These programs, both the SMP and the OMT, have been criticized by the German Republic, and specifically by both the Bundesbank and the BVerfG. The first wave of the Bundesbank’s criticism was formulated as the ECB rolled out its first bond purchase program, i.e. the 2010 SMP program. These criticisms were based on financial reasons. The program was widely criticized by the Bundesbank’s President at that time, Axel Weber, and by one of the ECB’s Executive Board members, Germany’s Jürgen Stark. In particular, President Weber complained that the injection of liquidity into the market would create “substantial stability risks” (as reported by David Crawford Brian Blackstone). Furthermore, it was feared that this decision would favor an uncontrolled increase in inflation (As reported by Fairless, Italy vs. Germany, WSJ Europe, 1 August 2012). Over time, these fears proved unfounded. What is relevant here is that both of them, lacking the possibility to veto the SMP program (as unanimity in the Council pursuant to Art. 10.2 ESCB Statute was not provided for), resigned from their posts in 2011.
A second wave of criticism concerning the unlawfulness of the SMP program was made by the next Bundesbank President, Jens Weidmann. There were two reasons that pushed the Bundesbank to continue to oppose the SPM bond-buying program. In the words of President Weidmann, there was a risk that the ECB would “overstep its mandate”; furthermore, the program was «tantamount to financing Governments by printing bank notes» (as reported by Blackstone – Boston, Draghi Defends Bond Program in Germany, in the WSJ Europe, 25 October 2012). In other words, the Bundesbank stopped criticizing the ECB’s (SMP) bond-buying program from an economic/financial point of view (issues that after two years had proved to be unfounded) and started to raise criticisms about the program on a point of law – a peculiar perspective for an entity like the Bundesbank. However, these two legality issues, while evident in the SMP program, were later specifically addressed and resolved in the drafting of the OMT program.
The Bundesbank’s third area of criticism was raised against the new ECB program for the protection of the effective exercise of the ECB’s monetary policy, i.e. the OMT (on the ECB’s role in the crisis, see Cafaro). In fact, Jens Weidmann, as Bundesbank President, was the only member of the ECB Governing Council who on 2 August 2012 voted against the decision on the mere possibility of establishing a new bond-buying program (Draghi). Paradoxically, the OMT was then the ECB’s response to the criticism directed by President Weidmann against the SMP program. In response to the complaint of illegality, the ECB Governing Council (made up of members of the Executive Committee and the Presidents of each of the Eurozone’s national central banks) approved on 6 September 2012 the strict OMT activation and exercise requirements.
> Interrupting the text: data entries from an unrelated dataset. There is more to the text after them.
Definition print_expenses (exps : list expense) : M unit :=
  match exps with
  | [] => print (Line "ℹ️ Витрат поки немає.")
  | _ =>
      print (Line (String.append newline "📌 Список витрат:")) ;;;
      print (Line (rule 72)) ;;;
      print (Line table_head) ;;;
      print (Line (rule 72)) ;;;
      print_rows 1 exps ;;;
      print (Line (rule 72)) ;;;
      print (LineF "Разом витрат: " (total_expenses exps) newline)
  end.

(** ** Commands of the bot *)

Definition help_text : string :=
"🧾 Доступні команди:
- допомога                 : показати список команд
- встановити бюджет        : задати суму бюджету
- додати витрату           : додати нову витрату (сума, категорія, дата, коментар)
- показати витрати         : показати всі витрати
- витрати за дату          : фільтр витрат за конкретну дату
- витрати за період        : фільтр витрат між двома датами
- витрати за категорією    : фільтр витрат за категорією
- залишок                  : показати залишок бюджету
- звіт за категоріями      : підсумок витрат по категоріях
- вийти                    : завершити роботу".

Definition cmd_help : M unit := print (Line help_text).

Definition cmd_set_budget : M unit :=
  budget <- parse_float "Введи суму бюджету: " ;;
  s <- get_state ;;
  put_state {| budget := Some budget; expenses := expenses s |} ;;;
  save ;;;
  print (LineF "✅ Бюджет встановлено: " budget "").

Definition cmd_add_expense : M unit :=
  amount <- parse_float "Сума витрати: " ;;
  line <- input "Категорія: " ;;
  let category := normalize_category line in
  exp_date <- parse_date "Дата (YYYY-MM-DD): " ;;
  line <- input "Коментар (необов'язково): " ;;
  let comment := Str.strip line in
  let expense := {| amount := Some amount; category := Some category;
                    date := Some exp_date; comment := Some comment |} in
  s <- get_state ;;
  put_state {| budget := budget s; expenses := expenses s ++ [expense] |} ;;;
  save ;;;
  print (Line "✅ Витрату додано.") ;;;
  s <- get_state ;;
  let budget := get (budget s) 0%float in
  let balance := calculate_balance budget (expenses s) in
  if (0 <? budget)%float && (balance <? 0)%float then
    print (LineF "⚠️ УВАГА: Бюджет перевищено на " (abs balance) "!")
  else if (0 <? budget)%float then
    print (LineF "💰 Залишок бюджету: " balance "")
  else ret tt.
(** * The guild cache of the Discord client library, and its snowflake utilities

    A shallow embedding of the cache-merge methods of [Guild]
    (discord/guild.py) and of [SnowflakeList], [snowflake_time] and the
    helpers of discord/utils.py, with the properties of the synchronisation
    core stated over it.

    Python objects are mutable and shared; the guild is threaded through a
    state-and-exception monad, and each in-place mutation of an object held in
    one of the guild's dictionaries is written as an update of that
    dictionary. *)

From Equations Require Import Equations.
From Stdlib Require SpecFloat.
From stdpp Require Import gmap strings list fin_maps sorting pretty.

Set Warnings "-register-all,-clear-no-such-hyp".

Local Open Scope Z_scope.

(** ** Python values

    Gateway payloads are decoded JSON: [None], booleans, integers, strings,
    lists and dictionaries. The numbers the guild reads are ids, counts,
    positions and levels, so a number is an integer. A dictionary keeps its
    items as an association list; a lookup returns the first item with the
    key. *)

Inductive pyval : Type :=
  | PNone
  | PBool (b : bool)
  | PInt (n : Z)
  | PStr (s : string)
  | PList (l : list pyval)
  | PDict (items : list (string * pyval)).

Definition pydict : Type := list (string * pyval).

Inductive exn : Type :=
  | KeyError
  | AttributeError
  | TypeError
  | ValueError
  | IndexError
  | OverflowError.

Definition result (A : Type) : Type := (exn + A)%type.

(** [d.get(key)]: the item, or nothing. *)
Fixpoint dict_lookup (d : pydict) (key : string) : option pyval :=
  match d with
  | [] => None
  | (k, v) :: d' => if String.eqb k key then Some v else dict_lookup d' key
  end.

(** [d.get(key, default)]. *)
Definition dict_get (d : pydict) (key : string) (default : pyval) : pyval :=
  match dict_lookup d key with
  | Some v => v
  | None => default
  end.

(** [d[key]]. *)
Definition dict_getitem (d : pydict) (key : string) : result pyval :=
  match dict_lookup d key with
  | Some v => inr v
  | None => inl KeyError
  end.

(** [key in d]. *)
Definition dict_contains (d : pydict) (key : string) : bool :=
  match dict_lookup d key with
  | Some _ => true
  | None => false
  end.

(** [v[key]] for a string key: only a dictionary can be subscripted by one. *)
Definition py_getitem (v : pyval) (key : string) : result pyval :=
  match v with
  | PDict d => dict_getitem d key
  | _ => inl TypeError
  end.

(** [v.get(key, default)]: only a dictionary has the method. *)
Definition py_get (v : pyval) (key : string) (default : pyval) : result pyval :=
  match v with
  | PDict d => inr (dict_get d key default)
  | _ => inl AttributeError
  end.

(** Truth value of an object, as [if v:] and [v and ...] test it. *)
Definition truthy (v : pyval) : bool :=
  match v with
  | PNone => false
  | PBool b => b
  | PInt n => negb (n =? 0)
  | PStr s => negb (String.eqb s "")
  | PList l => match l with [] => false | _ => true end
  | PDict d => match d with [] => false | _ => true end
  end.

Definition is_None (v : pyval) : bool :=
  match v with
  | PNone => true
  | _ => false
  end.

(** [for x in v]: the elements the loop visits. *)
Definition py_iter (v : pyval) : result (list pyval) :=
  match v with
  | PList l => inr l
  | PDict d => inr ((λ kv, PStr kv.1) <$> d)
  | PStr s => inr ((λ c, PStr (String c EmptyString)) <$> String.list_ascii_of_string s)
  | _ => inl TypeError
  end.

(** [v >= n] for an integer [n]; booleans are the integers 0 and 1. *)
Definition py_ge (v : pyval) (n : Z) : result bool :=
  match v with
  | PInt m => inr (n <=? m)
  | PBool b => inr (n <=? (if b then 1 else 0))
  | _ => inl TypeError
  end.

(** [v == n] for an integer [n]. *)
Definition py_eq_int (v : pyval) (n : Z) : bool :=
  match v with
  | PInt m => m =? n
  | PBool b => (if b then 1 else 0) =? n
  | _ => false
  end.

(** ** Entities held by a guild *)

Module Role.
Record t : Type := mk { id : Z; name : string; position : Z }.

Definition set_position (p : Z) (r : t) : t :=
  {| id := id r; name := name r; position := p |}.
End Role.

Module Member.
Record t : Type := mk { id : Z; status : pyval; activity : pyval }.

End Member.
The OMT formally replaced the SMP. It is no coincidence that each of the OMT requirements was aimed at avoiding the illegality issues outlined by the Bundesbank President, i.e.: the illegality of such a program for the breach of the ECB mandate and for the breach of Art. 123 TFEU. These OMT activation and exercise requirements were later assessed by the Court of Justice in its Gauweiler judgment and were deemed to be fully in line with EU law.
The fourth order of criticism of the German Republic against the OMT was formulated by the BVerfG in its 2014 preliminary reference. One can see a clear trait d’union between the German Bundesbank and the German Constitutional Court in continuing the same objections regarding the legality of the OMT program. Like the Bundesbank, the BVerfG – as a result of the appeals brought before it in October 2012 – considered that the OMT program was in breach of the ECB mandate and that it violated the prohibition contained in Art. 123 TFEU. The BVerfG also added, when referring the case to the Court of Justice, a new issue related to Germany’s “constitutional identity” (Preliminary reference, para. 27). In this respect, one of the BVerfG’s concerns, ultimately, is the inability of the Bundestag to exercise its powers of control over the federal budget as provided by the Federal Constitution, powers which are, in the BVerfG’s view, part of the German constitutional identity (Preliminary reference, para. 28). The BVerfG concludes, in its sui generis referral, that the OMT is a breach of both European Union law and German Constitutional Law. In particular, the Court threatens the disapplication of the OMT program by all German agencies, federal and state (Preliminary reference, para. 30), in the absence of a corrective interpretation of the Court of Justice (Preliminary reference, para. 99). This conclusion of the BVerfG has been labeled as an «(offensive) invitation to the ECJ to restrict the implication of the OMT program by means of interpretation» (Wendel, p. 277).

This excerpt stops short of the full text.